Introduction and Background

This app displays the probable next word a user will type based on the words he/she has typed so far. As the user types words, the app suggests the next word. Some of the practical applications of this framemwork are

Speed up text input and typing in constrained environments like a mobile phones or small keyboards
Help people with writing difficulties
Help people with inadequate language skills or while using a foreign language.
Use as a supervised or unsupervised text generator
Improve written communication quality by detecting mistakes and reducing grammatical and spelling errors.

Approach and Methodology

The high level details of how the app was built is below

The training and testing data was derived from sampling data from Twitter, Blogs and News. The data used is available at https://d396qusza40orc.cloudfront.net/dsscapstone/dataset/Coursera-SwiftKey.zip
Due to the large volume of data, a 10% random sample of the three individual datasets was extracted and combined to train the model. A 1% sample of the combined dataset was used to test the model, quantify the accuracy and do cross-validation.
Various optimization techniques were used to find the best balance between accuracy, performance and data volume.
The prediction was done after reducing the data to 5-grams. An ngram is a set of contiguous words in a document. More details at https://en.wikipedia.org/wiki/N-gram

Approach and Methodology (Continued)

The Backoff method was used to predict the probable next word. The user provided phrase is first searched for in the highest n-gram, if it is found present the next word, otherwise go the next lower level n-gram and search for the phase minus the first word, and so on till we reach the unigram. If it is not found in any n-gram then present the most frequently occurring single word.
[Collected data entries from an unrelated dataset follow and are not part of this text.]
(** A worker that was told to stop finishes its round and returns. *)
Lemma worker_returns `{!TotalSink F} a :
  inv a → done a = true → thread_ a ≠ W_none → thread_ a ≠ W_joined →
  ∃ n a', worker_run n a = Ok a' ∧ thread_ a' = W_exit ∧
    sink_written (log_file_ a') = sink_written (log_file_ a) ++ owed a.
Proof.
  intros Hi Hd Hn Hj.
  assert (Hcheck : ∀ n a1 t1 t2 ts, worker_run n a = Ok a1 → thread_ a1 = W_check t1 t2 ts →
    sink_written (log_file_ a1) = sink_written (log_file_ a) ++ owed a →
    ∃ n a', worker_run n a = Ok a' ∧ thread_ a' = W_exit ∧
      sink_written (log_file_ a') = sink_written (log_file_ a) ++ owed a).
  { intros n a1 t1 t2 ts Hr Hth Hw. destruct (worker_run_frame n a a1 Hr) as [_ Hd1].
    exists (n + 1)%nat, (a1 <| thread_ := W_exit |>). rewrite worker_run_add, Hr. cbn.
    unfold worker_step. by rewrite Hth, Hd1, Hd. }
  assert (Hwrite : ∀ n a1 ts rest, worker_run n a = Ok a1 → inv a1 → thread_ a1 = W_write ts rest →
    sink_written (log_file_ a1) ++ concat (contents <$> rest) = sink_written (log_file_ a) ++ owed a →
    ∃ n a', worker_run n a = Ok a' ∧ thread_ a' = W_exit ∧
      sink_written (log_file_ a') = sink_written (log_file_ a) ++ owed a).
  { intros n a1 ts rest Hr Hi1 Hth Hw.
    destruct (worker_run_write a1 ts rest Hi1 Hth) as (a2 & t1 & t2 & Hr2 & _ & Ht2 & _ & _ & _ & Hw2).
    apply (Hcheck (n + S (length rest))%nat a2 t1 t2 []); [by rewrite worker_run_add, Hr|done|congruence]. }
  destruct (thread_ a) as [| |t1 t2 ts|t1 t2 ts|ts rest| |] eqn:Hth; try done.
  - eapply (Hcheck 1%nat); [cbn; unfold worker_step; by rewrite Hth|done|]. unfold owed. by rewrite Hth, app_nil_r.
  - apply (Hcheck 0%nat a t1 t2 ts); [done..|]. unfold owed. by rewrite Hth, app_nil_r.
  - pose proof (inv_worker a Hi) as Hwk. rewrite Hth in Hwk. destruct Hwk as (H1 & H2 & ->).
    destruct (swap_out_inv a t1 t2) as (a1 & He & Hi1 & Hp & Hf & Hb & Hc & tw & Hw); [done..|by rewrite Hth|].
    apply (Hwrite 1%nat a1 tw tw); [|done..|]; [cbn; unfold worker_step; by rewrite Hth, He|].
    rewrite Hf. f_equal. unfold owed. rewrite Hth, <-Hp. unfold pending. rewrite Hw, Hb, Hc. cbn.
    destruct t1 as [t1|]; [|done]. destruct H1 as [_ ->]. by rewrite app_nil_r.
  - apply (Hwrite 0%nat a ts rest); [done..|]. unfold owed. by rewrite Hth.
  - exists 0%nat, a. unfold owed. by rewrite Hth, app_nil_r.
Qed.
(* ===== verification/Logger.v ===== *)
(** * Log records (log/log_stream.h, log/log_stream.cc, log/logger.h,
    log/logger.cc)

    A [Logger] collects one record in a [LogStream], a fixed buffer of 4096
    bytes, and hands it to the destination when it is destroyed.  Every overload
    of [operator<<] is a constructor of [item]; the conversions go through
    [Fmt], a buffer of 32 bytes filled by snprintf with a format string that is
    interpreted here character by character.  The theorems give the text of
    every item and of the whole record, say exactly when an assertion fails, and
    compose the record with the asynchronous logger. *)

From Stdlib Require Import SpecFloat.
From S2P Require Import Prelude Printf Slice Buffer Timestamp Calendar AsyncLogging.
Import FixedBuffer.

(** ** snprintf with one argument *)

Inductive arg := Int (v : Z) | Dbl (d : double).

(** [num / den] rounded to the nearest integer, ties to even *)
Definition round_half_even (num den : Z) : Z :=
  let q := num / den in
  let r := num mod den in
  if 2 * r <? den then q else if den <? 2 * r then q + 1 else if Z.even q then q else q + 1.

(** [m * 2 ^ e] in millionths *)
Definition millionths (m : positive) (e : Z) : Z :=
  if 0 <=? e then Zpos m * 2 ^ e * 10 ^ 6 else round_half_even (Zpos m * 10 ^ 6) (2 ^ (- e)).

Definition sign (s : bool) : bytes := if s then b_ "-" else [].

(** [%f] *)
Definition fmt_f (d : double) : bytes :=
  match d with
  | S754_zero s => sign s ++ b_ "0.000000"
  | S754_infinity s => sign s ++ b_ "inf"
  | S754_nan => b_ "nan"
  | S754_finite s m e =>
      let q := millionths m e in sign s ++ dec (q / 10 ^ 6) ++ b_ "." ++ fmt_0d 6 (q mod 10 ^ 6)
  end.

(** [%c] *)
Definition fmt_c (v : Z) : bytes :=
  [match Byte.of_N (Z.to_N (v mod 256)) with Some c => c | None => Byte.x00 end].

(** One conversion specification followed by ordinary characters.  Where the
    argument is longer than the specification says, its low part is printed. *)
Definition printf (fmt : bytes) (a : arg) : res bytes :=
  match fmt, a with
  | Byte.x25 :: Byte.x63 :: rest, Int v => Ok (fmt_c v ++ rest)                             (* %c *)
  | Byte.x25 :: Byte.x75 :: rest, Int v => Ok (dec (u32 v) ++ rest)                         (* %u *)
  | Byte.x25 :: Byte.x64 :: rest, Int v => Ok (fmt_d (i32 v) ++ rest)                       (* %d *)
  | Byte.x25 :: Byte.x6c :: Byte.x64 :: rest, Int v => Ok (fmt_d (i64 v) ++ rest)           (* %ld *)
  | Byte.x25 :: Byte.x6c :: Byte.x6c :: Byte.x64 :: rest, Int v => Ok (fmt_d (i64 v) ++ rest) (* %lld *)
  | Byte.x25 :: Byte.x66 :: rest, Dbl d => Ok (fmt_f d ++ rest)                             (* %f *)
  | _, _ => Err BadConversion
  end.

(** ** log/log_stream.h, log/log_stream.cc *)

Abbreviation N := kSmallBufferSize.

Record Fmt := mkFmt { buf_ : bytes; length_ : Z }.

Definition Fmt_new (fmt : bytes) (val : arg) : res Fmt :=
  text ← printf fmt val;
  let length := u64 (len text) in
  assert_ (length <? 32) "log_stream.cc:86" ;;
  mret (mkFmt (snprintf 32 text ++ [Byte.x00]) length).

Record LogStream := mkLogStream { buffer_ : FixedBuffer }.

Definition LogStream_new : LogStream := mkLogStream (FixedBuffer_new N).

Definition ls_append (ls : LogStream) (s : Slice.Slice) : res LogStream :=
  b ← append N (buffer_ ls) s; mret (mkLogStream b).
More details at https://www.quora.com/What-is-backoff-in-NLP
The UI for the app was built using the Shiny package and it was deployed on shinyapp.io.
A more detailed explanation of the methodolgy and suggestions on how to improve the accuracy and performance is available at http://rpubs.com/joresh/368348

Archiecture and Tools Used

The code for the data loading, cleaning, transforming and reporting are all written in R.
Generic functions have been developed for each step in the process which can be applied to any dataset (within contraints mentioned in the document at http://rpubs.com/joresh/368348)
The R packges used include base R, dplyr, tm, tidytext, data.table and stringr.
The app is deployed to the cloud using Shiny.

The link to the application is https://joresh.shinyapps.io/wordpred/